• _Exercise objective_:
Take the data below and extract the lines from the one with "replace (b <|" to the one with "rewrite Es in", inclusive, exactly as written.

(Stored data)
*** Block opens ***

Lemma finish_events_reply rt a date body : reply_events a (finish_events rt a date body).
Proof.
  unfold finish_events. rewrite app_comm_cons.
  change [ReqEndHeaders a; ReqReply a body] with ([ReqEndHeaders a] ++ [ReqReply a body]). rewrite app_assoc.
  apply reply_events_intro; [|constructor]. apply Forall_app. split; [|by repeat constructor].
  constructor; [done|]. apply Forall_fmap, Forall_forall. done.
Qed.

Lemma backend_reply_events hrt rt a date parts : parts ≠ [] → reply_events a (backend_reply hrt rt a date parts).
Proof.
  intros Hp. assert (Hcons : ∀ e l, quiet e → reply_events a l → reply_events a (e :: l)).
  { intros e l He. apply (reply_events_quiet a [e]). by repeat constructor. }
  assert (Hblock : ∀ h l, reply_events a l → reply_events a (block_events a h ++ l)).
  { intros h l. apply reply_events_quiet. apply Forall_fmap, Forall_forall. done. }
  pose proof (finish_events_reply rt a date).
  destruct parts as [|p1 [|p2 [|p3 [|p4 rest]]]]; [done|apply Hcons; [done|]..]; [done|done|by apply Hblock|].
  apply Hblock, Hcons; [done|]. apply static_reply_events.
Qed.
End replies.
Lemma leads_forwarded ticks lib lib' r a rid rt n r2 :
  http_ok N K lib r → answered a (trace r) = 0 → forwarded lib r a rid rt n r2 →
  (is_Some (lib' !! a) ↔ is_Some (lib !! a)) → lib' !! a = (if gave_up a (trace r) then None else Some Handled) →
  (∀ b, b ≠ a → lib' !! b = lib !! b ∧ ticks b = 0%Z) →
  (∀ q, requests r !! a = Some q → in_sieve q = true → rq_route q = Some rid ∧ n = (rq_retries q + ticks a)%Z) →
  leads N K ticks lib' r r2.
Proof.
  intros Hok Ha [(q1 & q2 & new & Hs & Hh & Hn & Hl & Hq & Hto)|(q1 & new & Hh & Hre & Hto)] Hlib Hlib' Hb Hold.
  - eapply leads_quiet; [done..| |].
    + by eapply (sent_ok N K Hserves).
    + pose proof (lends_fields _ _ _ Hl) as (_ & _ & _ & _ & Ert' & Err' & _ & _).
      intros q Hqa Hsq. destruct (Hold q Hqa Hsq) as [Er En]. split_and!.
      * change (in_sieve q2 = true). rewrite (lends_in_sieve _ _ _ Hl). apply Hs.
      * simpl. rewrite Err', Er. apply Hs.
      * simpl. by rewrite Ert', <- En.
  - eapply leads_reply; [done..|]. intros Han. apply finished_ok; [|by rewrite Hlib'; destruct (gave_up _ _)|done].
    by apply (held_lib N K lib).
Qed.
Lemma wp_release_routes n l : ∀ L b (Q : unit → boot → Prop),
  (∀ c L b (Q : unit → boot → Prop), c ∈ l → static_route <$> routes (b_root b) = C →
     holding (queue_sockets (tree_sockets C n c) ++ L) (b_root b) →
     (∀ b', leaves (tree_routes C n c) (tree_sockets C n c) L b b' → Q tt b') → wp (socket_unvisitor n c) Q b) →
  static_route <$> routes (b_root b) = C →
  holding (queue_sockets (mjoin (tree_sockets C n <$> l)) ++ L) (b_root b) →
  (∀ b', leaves (mjoin (tree_routes C n <$> l)) (mjoin (tree_sockets C n <$> l)) L b b' → Q tt b') →
  wp (mfor l (socket_unvisitor n)) Q b.
Proof.
  induction l as [|c l IH]; intros L b Q Hc HC HL HQ; cbn [mfor].
  { by apply wp_ret, HQ, leaves_refl. }
  rewrite !fmap_cons in *. cbn [mjoin list_join] in *. unfold queue_sockets in HL. rewrite filter_app, <- app_assoc in HL.
  apply wp_bind. eapply Hc; [by left|done|exact HL|]. intros b1 G1. apply (IH L).
  - intros c' L' b2 Q' Hin. apply Hc. by right.
  - by rewrite (released_static _ _ _ _ (proj1 G1)).
  - apply G1.
  - intros b2 G2. apply HQ. by eapply leaves_trans.
Qed.

Lemma tree_sockets_children n l :
  mjoin (route_sockets C <$> mjoin (tree_routes C n <$> l)) = mjoin (tree_sockets C n <$> l).
Proof.
  induction l as [|c l IH]; [done|].
  change (mjoin (tree_routes C n <$> c :: l)) with (tree_routes C n c ++ mjoin (tree_routes C n <$> l)).
  by rewrite fmap_app, mjoin_app, IH.
Qed.

Lemma wp_release_route n : ∀ rid L b (Q : unit → boot → Prop),
  static_route <$> routes (b_root b) = C → is_Some (C !! rid) → rank rid < n →
  holding (queue_sockets (tree_sockets C n rid) ++ L) (b_root b) →
  (∀ b', leaves (tree_routes C n rid) (tree_sockets C n rid) L b b' → Q tt b') → wp (socket_unvisitor n rid) Q b.
Proof.
  induction n as [|n IH]; intros rid L b Q HC [rt0 Ert0] Hn HL HQ; [lia|]. cbn [socket_unvisitor].
  assert (Ert : ∃ rt, routes (b_root b) !! rid = Some rt ∧ rt0 = static_route rt).
  { pose proof Ert0 as E. rewrite <- HC, lookup_fmap in E. by apply fmap_Some_1 in E. }
  destruct Ert as (rt & Ert & ->). destruct (Hconf rid _ Ert0) as (wc & Ewc & Hwc).
  apply wp_bind, wp_zoom. eapply wp_get_route; [done|]. rewrite Ewc. apply wp_bind, (wp_deref _ _ wc); [done|].
  replace (b <| b_root := b_root b |>) with b by by destruct b.
  assert (Es : tree_sockets C (S n) rid = sockets_of rid rt ++ mjoin (tree_sockets C n <$> rt_children rt)).
  { unfold tree_sockets at 1. cbn [tree_routes]. rewrite Ert0. simpl rt_children.
    change (mjoin (route_sockets C <$> rid :: ?l)) with (route_sockets C rid ++ mjoin (route_sockets C <$> l)).
    rewrite tree_sockets_children. unfold route_sockets. by rewrite Ert0. }
  assert (Et : tree_routes C (S n) rid = [rid] ++ mjoin (tree_routes C n <$> rt_children rt))
    by (cbn [tree_routes]; by rewrite Ert0).
  rewrite Es in *. rewrite Et in *. unfold queue_sockets in HL. rewrite filter_app, <- app_assoc in HL.
  assert (Hassoc : ∀ (m1 m2 m3 m4 m5 : MB unit), wp (m1;; m2;; m3;; m4) (λ _ b', wp m5 Q b') b → wp (m1;; m2;; m3;; m4;; m5) Q b).
  { intros m1 m2 m3 m4 m5. unfold wp, mbind, M_bind. destruct (m1 b) as [? b1| | |]; [|done..].
    destruct (m2 b1) as [? b2| | |]; [|done..]. destruct (m3 b2) as [? b3| | |]; [|done..]. by destruct (m4 b3). }
  apply Hassoc. eapply wp_close_route; [done..|]. intros b1 G1. apply (wp_release_routes n _ L).
  - intros c L' b2 Q' Hc HC2. destruct (tree_child _ _ Htree rid _ c Ert0 Hc) as [Hs Hr]. apply IH; [done|done|lia].
  - by rewrite (released_static _ _ _ _ (proj1 G1)).
  - apply G1.
  - intros b2 G2. apply HQ. by eapply leaves_trans.
Qed.

(** ** Lemmas: what is in the queues *)

Lemma elem_of_tree_routes n : ∀ rid x, is_Some (C !! rid) → rank rid < n → x ∈ tree_routes C n rid ↔ in_tree C rid x.
Proof.
  induction n as [|n IH]; intros rid x [rt Ert] Hn; [lia|]. cbn [tree_routes]. rewrite Ert, elem_of_cons, list_elem_of_join.
  split.
  - intros [->|(l & Hx & Hl)]; [constructor|]. apply list_elem_of_fmap in Hl as (c & -> & Hc).
    destruct (tree_child _ _ Htree rid rt c Ert Hc) as [Hs Hr]. eapply in_tree_child; [done..|]. apply IH in Hx; [done|done|lia].
  - intros Hx. destruct Hx as [|rt' c x Ert' Hc Hx]; simplify_eq; [by left|right].
    destruct (tree_child _ _ Htree rid rt c Ert Hc) as [Hs Hr]. exists (tree_routes C n c).
    split; [apply IH; [done|lia|done]|]. apply list_elem_of_fmap. eauto.
Qed.

Lemma elem_of_route_sockets x s : s ∈ route_sockets C x ↔ route_socket C x s.
Proof.
  unfold route_sockets, route_socket, queue_socket. destruct (C !! x) as [rt|] eqn:E; simpl; [|split].
  - unfold sockets_of. rewrite !elem_of_app, list_elem_of_fmap. split.
    + intros [Hs|[Hs|(i & -> & Hi)]].
      * right. exists rt. destruct (rt_subscribe rt); [|by apply elem_of_nil in Hs]. by apply list_elem_of_singleton in Hs.
      * left. exists rt. destruct (rt_forward rt); [|by apply elem_of_nil in Hs]. apply list_elem_of_singleton in Hs. tauto.
      * left. exists rt. split; [done|]. right. exists i. apply elem_of_seq in Hi. split; [lia|done].
    + intros [(rt' & ? & [[Hf ->]|(i & Hi & ->)])|(rt' & ? & Hs & ->)]; simplify_eq.
      * right; left. rewrite Hf. by left.
      * right; right. exists i. split; [done|]. apply elem_of_seq. lia.
      * left. rewrite Hs. by left.
  - by intros ?%elem_of_nil.
  - intros [(? & [=] & _)|(? & [=] & _)].
Qed.

Lemma elem_of_tree_sockets n rid s :
  is_Some (C !! rid) → rank rid < n → s ∈ tree_sockets C n rid ↔ ∃ x, in_tree C rid x ∧ route_socket C x s.
Proof.
  intros Hs Hn. unfold tree_sockets. rewrite list_elem_of_join. split.
  - intros (l & Hl & (x & -> & Hx)%list_elem_of_fmap). exists x. split; [by apply (elem_of_tree_routes n)|].
    by apply elem_of_route_sockets.
  - intros (x & Hx & Hr). exists (route_sockets C x). split; [by apply elem_of_route_sockets|].
    apply list_elem_of_fmap. exists x. split; [done|]. by apply elem_of_tree_routes.
Qed.

Lemma NoDup_sockets_of rid rt : NoDup (sockets_of rid rt).
Proof.
  assert (Hn : NoDup (Named rid <$> seq 0 (length (rt_outputs rt)))).
  { apply NoDup_fmap; [by intros ? ? [= ->]|apply NoDup_seq]. }
  assert (Hno : ∀ s, s ∈ Named rid <$> seq 0 (length (rt_outputs rt)) → ∃ i, s = Named rid i).
  { intros s (i & -> & _)%list_elem_of_fmap. by exists i. }
  unfold sockets_of. destruct (rt_subscribe rt), (rt_forward rt); simpl; repeat apply NoDup_cons_2; try done;
    rewrite ?elem_of_cons; naive_solver.
Qed.

Definition route_of (s : sock_id) : option route_id :=
  match s with Forward rid | Named rid _ | Subscribe rid => Some rid | _ => None end.

Lemma route_socket_of x s : route_socket C x s → route_of s = Some x.
Proof. by intros [(rt & _ & [[_ ->]|(i & _ & ->)])|(rt & _ & _ & ->)]. Qed.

*** Block closes ***

• _Answer box_:
  replace (b <| b_root := b_root b |>) with b by by destruct b.
  assert (Es : tree_sockets C (S n) rid = sockets_of rid rt ++ mjoin (tree_sockets C n <$> rt_children rt)).
  { unfold tree_sockets at 1. cbn [tree_routes]. rewrite Ert0. simpl rt_children.
    change (mjoin (route_sockets C <$> rid :: ?l)) with (route_sockets C rid ++ mjoin (route_sockets C <$> l)).
    rewrite tree_sockets_children. unfold route_sockets. by rewrite Ert0. }
  assert (Et : tree_routes C (S n) rid = [rid] ++ mjoin (tree_routes C n <$> rt_children rt))
    by (cbn [tree_routes]; by rewrite Ert0).
  rewrite Es in *. rewrite Et in *. unfold queue_sockets in HL. rewrite filter_app, <- app_assoc in HL.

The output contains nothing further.